Personal Circumstances of the Appellant

10.              The appellant was 26 years of age at the time of sentencing. The appellant is the youngest of five siblings and lived with his mother and father prior to sentencing.

11.              The appellant has 30 previous convictions including two convictions for possession of drugs for sale or supply. The appellant has 24 road traffic convictions including 10 for dangerous driving, two for hit and run, and one for endangerment.

12.              The appellant is a single father with two children from a previous relationship, aged two and four, and "gets on extremely well" with his former partner. The appellant takes the children every weekend and provides for them financially.

13.              The appellant has a history of employment. He completed a year of higher education in business management before working in a car valet business, then installing pipes, and then working as a window cleaner in his father's business.

14.              The appellant's father recently suffered a serious fall leading to a head injury and months of hospitalisation. The appellant subsequently took over his father's business. Counsel for the appellant submitted that the appellant is now "integral" in providing for the entire family.

15.              The appellant had a drug problem in his youth that has since been resolved.

Sentencing Judge's Remarks

16.              On the 29th of April 2024, the judge in the court below passed sentence on the appellant. The judge noted the factual background of the case as described by Detective Garda Durnin.

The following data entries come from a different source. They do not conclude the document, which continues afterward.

Definition with_random_calls (v : nat) (w : World) : World :=
  {| files := files w; arrays := arrays w; markdownFiles := markdownFiles w;
     clock := clock w; random_source := random_source w;
     random_calls := v;
     openFile_rejects := openFile_rejects w;
     saveData_rejects := saveData_rejects w;
     manifest_id := manifest_id w; manifest_name := manifest_name w;
     settings := settings w;
     commands := commands w; events := events w |}.

Definition with_settings (v : ObsiRandomSettings) (w : World) : World :=
  {| files := files w; arrays := arrays w; markdownFiles := markdownFiles w;
     clock := clock w; random_source := random_source w;
     random_calls := random_calls w;
     openFile_rejects := openFile_rejects w;
     saveData_rejects := saveData_rejects w;
     manifest_id := manifest_id w; manifest_name := manifest_name w;
     settings := v;
     commands := commands w; events := events w |}.

Definition with_commands (v : gmap jsstring Command) (w : World) : World :=
  {| files := files w; arrays := arrays w; markdownFiles := markdownFiles w;
     clock := clock w; random_source := random_source w;
     random_calls := random_calls w;
     openFile_rejects := openFile_rejects w;
     saveData_rejects := saveData_rejects w;
     manifest_id := manifest_id w; manifest_name := manifest_name w;
     settings := settings w;
     commands := v; events := events w |}.

Definition with_events (v : list event) (w : World) : World :=
  {| files := files w; arrays := arrays w; markdownFiles := markdownFiles w;
     clock := clock w; random_source := random_source w;
     random_calls := random_calls w;
     openFile_rejects := openFile_rejects w;
     saveData_rejects := saveData_rejects w;
     manifest_id := manifest_id w; manifest_name := manifest_name w;
     settings := settings w;
     commands := commands w; events := v |}.

(** ** The monad: state, and exceptions that keep the state *)

Inductive exn :=
  | HostRejected   (* a promise of the host was rejected *)
  | BadReference.  (* a reference with no object behind it *)

Inductive outcome (A : Type) :=
  | Ret (a : A)
  | Throw (e : exn).
Arguments Ret {A} a.
Arguments Throw {A} e.

Definition M (A : Type) : Type := World -> outcome A * World.

Definition M_ret {A} (a : A) : M A := fun w => (Ret a, w).

Definition M_bind {A B} (k : A -> M B) (m : M A) : M B :=
  fun w =>
    match m w with
    | (Ret a, w') => k a w'
    | (Throw e, w') => (Throw e, w')
    end.

#[export] Instance M_mret : MRet M := @M_ret.
#[export] Instance M_mbind : MBind M := @M_bind.

Definition throw {A} (e : exn) : M A := fun w => (Throw e, w).

(** Reading and writing a component of the world. *)
Definition gets {A} (f : World -> A) : M A := fun w => (Ret (f w), w).

Definition modify (f : World -> World) : M unit := fun w => (Ret tt, f w).

(** [try { body } catch (error) { handler }] *)
Definition try_catch {A} (body : M A) (handler : exn -> M A) : M A :=
  fun w =>
    match body w with
    | (Ret a, w') => (Ret a, w')
    | (Throw e, w') => handler e w'
    end.

Definition emit (e : event) : M unit :=
  modify (fun w => with_events (events w ++ [e]) w).

(** ** The host and the JavaScript built-ins the plugin calls *)

(** [this.app.vault.getMarkdownFiles()] *)
Definition getMarkdownFiles : M loc :=
  _ ← emit EvGetMarkdownFiles;
  gets markdownFiles.

(** [Date.now()] *)
Definition Date_now : M Z := gets clock.

(** [Math.random()] *)
Definition Math_random : M float64 :=
  r ← gets (fun w => random_source w (random_calls w));
  _ ← modify (fun w => with_random_calls (S (random_calls w)) w);
  mret r.

(** [new Notice(message)] *)
Definition Notice (message : jsstring) : M unit := emit (EvNotice message).

(** [console.error(message, error)] *)
Definition console_error (message : jsstring) : M unit :=
  emit (EvConsoleError message).

(** [await this.app.workspace.getLeaf().openFile(file)] *)
Definition openFile (file : loc) : M unit :=
  _ ← emit (EvOpenFile file);
  rejected ← gets (fun w => openFile_rejects w file);
  if rejected : bool then throw HostRejected else mret tt.

(** [await this.saveData(data)] *)
Definition saveData (data : ObsiRandomSettings) : M unit :=
  _ ← emit (EvSaveData data);
  rejected ← gets saveData_rejects;
  if rejected : bool then throw HostRejected else mret tt.

(** Reading a field of a [TFile]. *)
Definition read_file {A} (field : TFile -> A) (file : loc) : M A :=
  o ← gets (fun w => files w !! file);
  match o with
  | Some f => mret (field f)
  | None => throw BadReference
  end.

Definition read_array (a : loc) : M (list loc) :=
  o ← gets (fun w => arrays w !! a);
  match o with
  | Some xs => mret xs
  | None => throw BadReference
  end.

(** A new array object, at a reference not in use. *)
Definition new_array (xs : list loc) : M loc :=
  a ← gets (fun w => fresh (dom (arrays w)));
  _ ← modify (fun w => with_arrays (<[a := xs]> (arrays w)) w);
  mret a.

(** [a.length] *)
Definition Array_length (a : loc) : M Z :=
  xs ← read_array a; mret (Z.of_nat (length xs)).

(** [a[i]], for an integer-valued [i] *)
Definition Array_get (a : loc) (i : Z) : M note_or_null :=
  xs ← read_array a;
  mret (if i <? 0 then Undefined
        else match xs !! Z.to_nat i with
             | Some file => Note file
             | None => Undefined
             end).

Fixpoint filter_loop (keep : loc -> M bool) (xs : list loc) : M (list loc) :=
  match xs with
  | [] => mret []
  | x :: xs' =>
      b ← keep x;
      kept ← filter_loop keep xs';
      mret (if b : bool then x :: kept else kept)
  end.

(** [a.filter(keep)]: the elements are visited in index order and the
    kept ones are put, in that order, into a new array. *)
Definition Array_filter (a : loc) (keep : loc -> M bool) : M loc :=
  xs ← read_array a;
  kept ← filter_loop keep xs;
  new_array kept.

(** [this.app.commands.commands[commandId]], as a truth value. *)
Definition has_command (commandId : jsstring) : M bool :=
  gets (fun w => bool_decide (is_Some (commands w !! commandId))).

(** [this.app.commands.removeCommand(commandId)] *)
Definition removeCommand (commandId : jsstring) : M unit :=
  modify (fun w => with_commands (delete commandId (commands w)) w).

(** [this.addCommand(command)]: the host registers the command under
    the plugin's manifest id, a colon and the command's own id, and
    under the plugin's name, a colon, a space and the command's own
    name. *)
Definition addCommand (command : Command) : M unit :=
  id ← gets manifest_id;
  name ← gets manifest_name;
  let fullId := id ++ lit ":" ++ cmd_id command in
  modify (fun w =>
    with_commands
      (<[fullId := {| cmd_id := fullId;
                      cmd_name := name ++ lit ": " ++ cmd_name command;
                      cmd_callback := cmd_callback command |}]> (commands w))
      w).

(** [list.forEach(body)] *)
Fixpoint forEach {A} (xs : list A) (body : A -> M unit) : M unit :=
  match xs with
  | [] => mret tt
  | x :: xs' => _ ← body x; forEach xs' body
  end.

(** ** The plugin: class [ObsiRandomPlugin] *)

Definition getAllNotes : M loc := getMarkdownFiles.

Definition getNotesFromPastDays (days : Z) : M loc :=
  now ← Date_now;
  let cutoffTime := now - days * MILLISECONDS_PER_DAY in
  markdownFiles ← getMarkdownFiles;
  Array_filter markdownFiles
    (fun file => c ← read_file ctime file; mret (c >=? cutoffTime)).

Definition getNotesFromPastWeek : M loc := getNotesFromPastDays WEEK.

Definition getNotesFromPastMonth : M loc := getNotesFromPastDays MONTH.

Definition getNotesFromPastYear : M loc := getNotesFromPastDays YEAR.

Definition getNotesFromDirectory (directoryPath : jsstring) : M loc :=
  markdownFiles ← getMarkdownFiles;
  Array_filter markdownFiles
    (fun file => p ← read_file path file; mret (startsWith p directoryPath)).

Definition getRandomNote (notes : loc) : M note_or_null :=
  len ← Array_length notes;
  if len =? 0 then mret Null
  else
    r ← Math_random;
    let randomIndex := Math_floor (float_mul r (of_int len)) in
    Array_get notes randomIndex.

Definition openRandomNote (notes : loc) (context : jsstring) : M unit :=
  len ← Array_length notes;
  if len =? 0 then Notice (lit "No notes found " ++ context ++ lit "!")
  else
    randomNote ← getRandomNote notes;
    match randomNote with
    | Note file =>
        try_catch
          (_ ← openFile file;
           name ← read_file basename file;
           Notice (lit "Opened random note: " ++ name))
          (fun error =>
             _ ← console_error (lit "ObsiRandom: Failed to open note:");
             name ← read_file basename file;
             Notice (lit "Failed to open note: " ++ name))
    | Null | Undefined => mret tt
    end.
(** The descriptor is complete: its name and its description are a [str],
    and its tags can be iterated and are each a [str]. *)
Definition well_formed (skill : Skill) : Prop :=
  is_Some (text_of (name skill))
  ∧ is_Some (text_of (description skill))
  ∧ ∃ items, iterate (tags skill) = Some items
             ∧ Forall (λ x, is_Some (text_of x)) items.

End FindSkills.

End Skills.

(** ** The OpenAI-compatible endpoint: [openai_compat.py]

    Lines 209-239 (ingestion) and 258-394 (the streaming encoder) of
    [chat_completions], as they are written.  As the file stands, the
    malformed non-streaming branch (lines 398-448) makes the import of the
    module fail, so that these lines do not run until that branch is
    mended; the definitions below say what they do when they run. *)

Module Compat.

Record ChatMessage := {
  role : string;
  content : option string;
  tool_calls : option (list Json.value);
  name : option string;
}.

Record ChatCompletionRequest := {
  model : string;
  messages : list ChatMessage;
  stream : bool;
  max_tokens : option Z;
  user : option string;
}.

Record ChatCompletionUsage := {
  prompt_tokens : Z;
  completion_tokens : Z;
  total_tokens : Z;
}.

(** *** The session store *)

(** Modelled from the spec: [clawdbot/agents/session.py] is absent; the spec
    describes a session store keyed by an opaque session identifier
    providing [clear()], [add_system_message], [add_user_message] and
    [add_assistant_message].  A session is the list of its messages, each a
    role and a content; [clear] empties it and the [add_] methods append. *)
Record Message := {
  msg_role : string;
  msg_content : option string;
}.

Record Session := {
  history : list Message;
}.

#[export] Instance Message_eq_dec : EqDecision Message.
Proof. solve_decision. Defined.

#[export] Instance Session_eq_dec : EqDecision Session.
Proof. solve_decision. Defined.

Definition clear (s : Session) : Session := {| history := [] |}.

Definition add_message (r : string) (c : option string) (s : Session)
  : Session :=
  {| history := history s ++ [ {| msg_role := r; msg_content := c |} ] |}.

Definition add_system_message := add_message "system".
Definition add_user_message := add_message "user".
Definition add_assistant_message := add_message "assistant".

(** Modelled from the spec: [SessionManager.get_session] returns the session
    stored under the identifier, a new empty one when there is none. *)
Definition get_session (mgr : gmap string Session) (sid : string) : Session :=
  default {| history := [] |} (mgr !! sid).

(** *** Lines 209-239: ingestion of a request into its session *)

Section Ingest.
(** [get_prompt_manager().get_full_system_prompt], from the query to the
    assembled prompt; [None] when it raises, as it does when [find_skills]
    meets an incomplete skill descriptor. *)
Variable get_full_system_prompt : string → option string.
(** [uuid.uuid4().hex[:8]] of this request. *)
Variable fresh : string.

(** Line 210 *)
Definition request_session_id (request : ChatCompletionRequest) : string :=
  str_or (user request) ("openai-compat-" +:+ fresh).

(** Line 217 *)
Definition has_system_msg (request : ChatCompletionRequest) : bool :=
  existsb (λ msg, bool_decide (role msg = "system")) (messages request).

(** Lines 221-225: the content of the latest user message with a non-empty
    content, the empty string when there is none. *)
Definition user_query (request : ChatCompletionRequest) : string :=
  match
    filter (λ msg, role msg = "user" ∧ truthy (content msg) = true)
           (reverse (messages request))
  with
  | msg :: _ => default "" (content msg)
  | [] => ""
  end.

(** Lines 234-239: the body of [for msg in request.messages]. *)
Definition ingest_message (session : Session) (msg : ChatMessage) : Session :=
  if bool_decide (role msg = "system")
  then add_system_message (content msg) session
  else if bool_decide (role msg = "user")
  then add_user_message (content msg) session
  else if bool_decide (role msg = "assistant")
  then add_assistant_message (content msg) session
  else session.

(** Lines 210-239: the session handed to [run_turn], and the store holding
    it.  When line 229 raises, the exception leaves [chat_completions]: no
    session is handed on ([None]), and the store holds the session as line
    214 cleared it. *)
Definition ingest (mgr : gmap string Session) (request : ChatCompletionRequest)
  : option Session * gmap string Session :=
  let sid := request_session_id request in
  let session := clear (get_session mgr sid) in
  let prompted :=
    if has_system_msg request then Some session
    else
      full_system_prompt ← get_full_system_prompt (user_query request);
      Some (add_system_message (Some full_system_prompt) session) in
  match prompted with
  | Some session =>
      let session := foldl ingest_message session (messages request) in
      (Some session, <[sid := session]> mgr)
  | None => (None, <[sid := session]> mgr)
  end.

(** *** Vocabulary of the statements about [ingest] *)




End Ingest.

(** *** Lines 258-394: the streaming wire encoder [stream_response] *)

(** An element of [delta.tool_calls] as line 351 builds it. *)
Record ToolCallDelta := {
  tcd_index : Z;
  tcd_id : option string;
  tcd_type : string;
  tcd_function_name : option string;
  tcd_function_output : option string;
}.

Record ChatCompletionChunkDelta := {
  delta_role : option string;
  delta_content : option string;
  delta_tool_calls : option (list ToolCallDelta);
}.

Record ChatCompletionChunkChoice := {
  choice_index : Z;
  choice_delta : ChatCompletionChunkDelta;
  choice_finish_reason : option string;
}.

Record ChatCompletionChunk := {
  chunk_id : string;
  chunk_created : Z;
  chunk_model : string;
  chunk_choices : list ChatCompletionChunkChoice;
  chunk_usage : option ChatCompletionUsage;
  chunk_system_fingerprint : option string;
}.

(** What [runtime.run_turn] yields, by [event.type]; the payload is what
    [stream_response] reads of [event.data].  [Assistant None] is an
    ["assistant"] event whose delta has no ["text"] key. *)
Inductive Event :=
| Assistant (text : option string)
| MetadataEvent (system_fingerprint : option string)
| UsageEvent (u : ChatCompletionUsage)
| ToolUse (tool : option string) (input : option Json.value)
| ToolResult (id tool result : option string)
| OtherEvent (type : string).

(** What the generator yields: a [data:] line with a chunk, the [data: [DONE]]
    line, or the [data:] line with the error dictionary of line 394. *)
Inductive Frame :=
| Data (c : ChatCompletionChunk)
| DoneSentinel
| ErrorFrame (message : string).

Section StreamResponse.
Variable completion_id : string.
Variable created : Z.
Variable request : ChatCompletionRequest.

(** [ChatCompletionChunkDelta()] with every field at its default. *)
Definition empty_delta : ChatCompletionChunkDelta :=
  {| delta_role := None; delta_content := None; delta_tool_calls := None |}.

Definition make_chunk (d : ChatCompletionChunkDelta) (fin : option string)
  (u : option ChatCompletionUsage) (fp : option string) : ChatCompletionChunk :=
  {| chunk_id := completion_id;
     chunk_created := created;
     chunk_model := model request;
     chunk_choices := [ {| choice_index := 0; choice_delta := d;
                           choice_finish_reason := fin |} ];
     chunk_usage := u;
     chunk_system_fingerprint := fp |}.

(** Lines 263-272 *)
Definition initial_chunk : ChatCompletionChunk :=
  make_chunk {| delta_role := Some "assistant"; delta_content := None;
                delta_tool_calls := None |} None None None.

(** Lines 370-381 *)
Definition final_chunk (total_usage : option ChatCompletionUsage)
  (system_fingerprint : option string) : ChatCompletionChunk :=
  make_chunk empty_delta (Some "stop") total_usage system_fingerprint.

(** Lines 280-389: the loop over the events and what follows it, from the
    current [total_usage] and [system_fingerprint].  The events are followed
    by the end of the turn or by an exception raised by [run_turn]
    ([failure]).  Line 322 calls [json.dumps], and the module does not
    import [json]: a ["tool_use"] event raises [NameError], which line 391
    catches like any other exception. *)
Fixpoint encode (total_usage : option ChatCompletionUsage)
  (system_fingerprint : option string) (events : list Event)
  (failure : option string) : list Frame :=
  match events with
  | [] =>
      match failure with
      | Some e => [ErrorFrame e]
      | None => [Data (final_chunk total_usage system_fingerprint); DoneSentinel]
      end
  | Assistant (Some text) :: rest =>
      Data (make_chunk {| delta_role := None; delta_content := Some text;
                          delta_tool_calls := None |}
              None None system_fingerprint)
        :: encode total_usage system_fingerprint rest failure
  | Assistant None :: rest =>
      encode total_usage system_fingerprint rest failure
  | MetadataEvent fp :: rest => encode total_usage fp rest failure
  | UsageEvent u :: rest => encode (Some u) system_fingerprint rest failure
  | ToolUse _ _ :: _ => [ErrorFrame "name 'json' is not defined"]
  | ToolResult id tool result :: rest =>
      Data (make_chunk
              {| delta_role := None; delta_content := None;
                 delta_tool_calls :=
                   Some [ {| tcd_index := 0; tcd_id := id;
                             tcd_type := "function";
                             tcd_function_name := tool;
                             tcd_function_output := result |} ] |}
              None None system_fingerprint)
        :: encode total_usage system_fingerprint rest failure
  | OtherEvent _ :: rest => encode total_usage system_fingerprint rest failure
  end.
(** * influxdb-relay: the retry buffer (relay/retry.go) and the HTTP relay.

    A shallow embedding of the Go code.  Go's [int], [int64] and
    [time.Duration] are [Z] with the 64-bit wrap-around written out
    ([wrap64]); [[]byte] is [list byte]; [string] is [string]; a Go map is
    a [gmap].  What the code obtains from outside the repository (the
    backend's answers, the wall clock, the line-protocol parser, the gzip
    decoder, the random generator) is an explicit oracle: a [Variable] of
    the enclosing [Section]. *)

From stdpp Require Import base list strings gmap pretty.
From Stdlib Require Import ZArith Lia Strings.Byte Strings.Ascii.

(** ** Machine integers and outcomes *)

Definition maxInt : Z := 2 ^ 63 - 1.
Definition minInt : Z := - 2 ^ 63.

(** Two's complement wrap-around of Go's 64-bit signed arithmetic. *)
Definition wrap64 (z : Z) : Z := ((z + 2 ^ 63) mod 2 ^ 64 - 2 ^ 63)%Z.

(** [len(b)] of a byte slice, as a Go [int]. *)
Definition len (b : list byte) : Z := Z.of_nat (length b).

(** A Go call either returns, or panics, or (for the loops modelled with
    fuel) has not returned within the fuel given. *)
Inductive outcome (A : Type) : Type :=
| Done (a : A)
| Panicked (why : string)
| OutOfFuel.
Arguments Done {A} a.
Arguments Panicked {A} why.
Arguments OutOfFuel {A}.

Definition bind {A B} (m : outcome A) (k : A → outcome B) : outcome B :=
  match m with
  | Done a => k a
  | Panicked why => Panicked why
  | OutOfFuel => OutOfFuel
  end.

Notation "'let!' x ':=' m 'in' k" := (bind m (λ x, k))
  (at level 10, x name, m at level 100, k at level 200, only parsing).

(** ** Durations (package time) *)

Module time.
Definition Nanosecond : Z := 1.
Definition Millisecond : Z := 1000000.
Definition Second : Z := 1000 * Millisecond.
(** [t.Sub(u)]: the difference, saturated to the range of a Duration. *)
Definition Sub (t u : Z) : Z := Z.max minInt (Z.min maxInt (t - u)).
End time.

17.              The sentencing judge identified the relevant aggravating factors in this case as follows:

"He has a record of convictions, some of them reasonably serious.  And the Court does take those convictions into account.  The Court in the past imposed a two-and-a-half-year sentence on Ms. McCann for her part in this particular criminal scheme.  Mr. Le Vert submits to me that normally, it's the State employee or the State agent who suffers the most.  I'm not sure in this case about that.  It seems [the appellant] was there and there were certain inducements given to this young lady.  And this young lady, by reason of her immaturity and stupidity, couldn't withstand these inducements."

18.              In relation to mitigation, the sentencing judge made the following remarks:

"Now, the mitigation, as identified by Mr. Le Vert, is clear.  There is a plea of guilty.  There is general cooperation.  There is probably no great admissions in the case.  There is a work history.  There is - I think he's a - he's certainly got the ability to change his life.  He seems to be an intelligent man.  It seems many people have good things to say about him, and the Court has regard to that."

19.              The sentencing judge identified a headline sentence of six years and a post-mitigation sentence of 4 years. The sentencing judge reduced the sentence by a further three months to reflect time already served, including time spent in custody awaiting rendition in Spain, resulting in an effective sentence of three years and nine months.

Submissions on Appeal

Appellant's Submissions

20.              The appellant seeks to appeal the sentence imposed in this case on the following grounds:

1.      Failure to take into account the general approach of the courts that the person providing unauthorised information in such cases should receive a more serious sentence than the person receiving information.

2.      Failure to attach adequate weight to the personal circumstances of the appellant when arriving at the effective sentence.

3.      Imposition of a sentence that was unduly severe given the circumstances of the offence.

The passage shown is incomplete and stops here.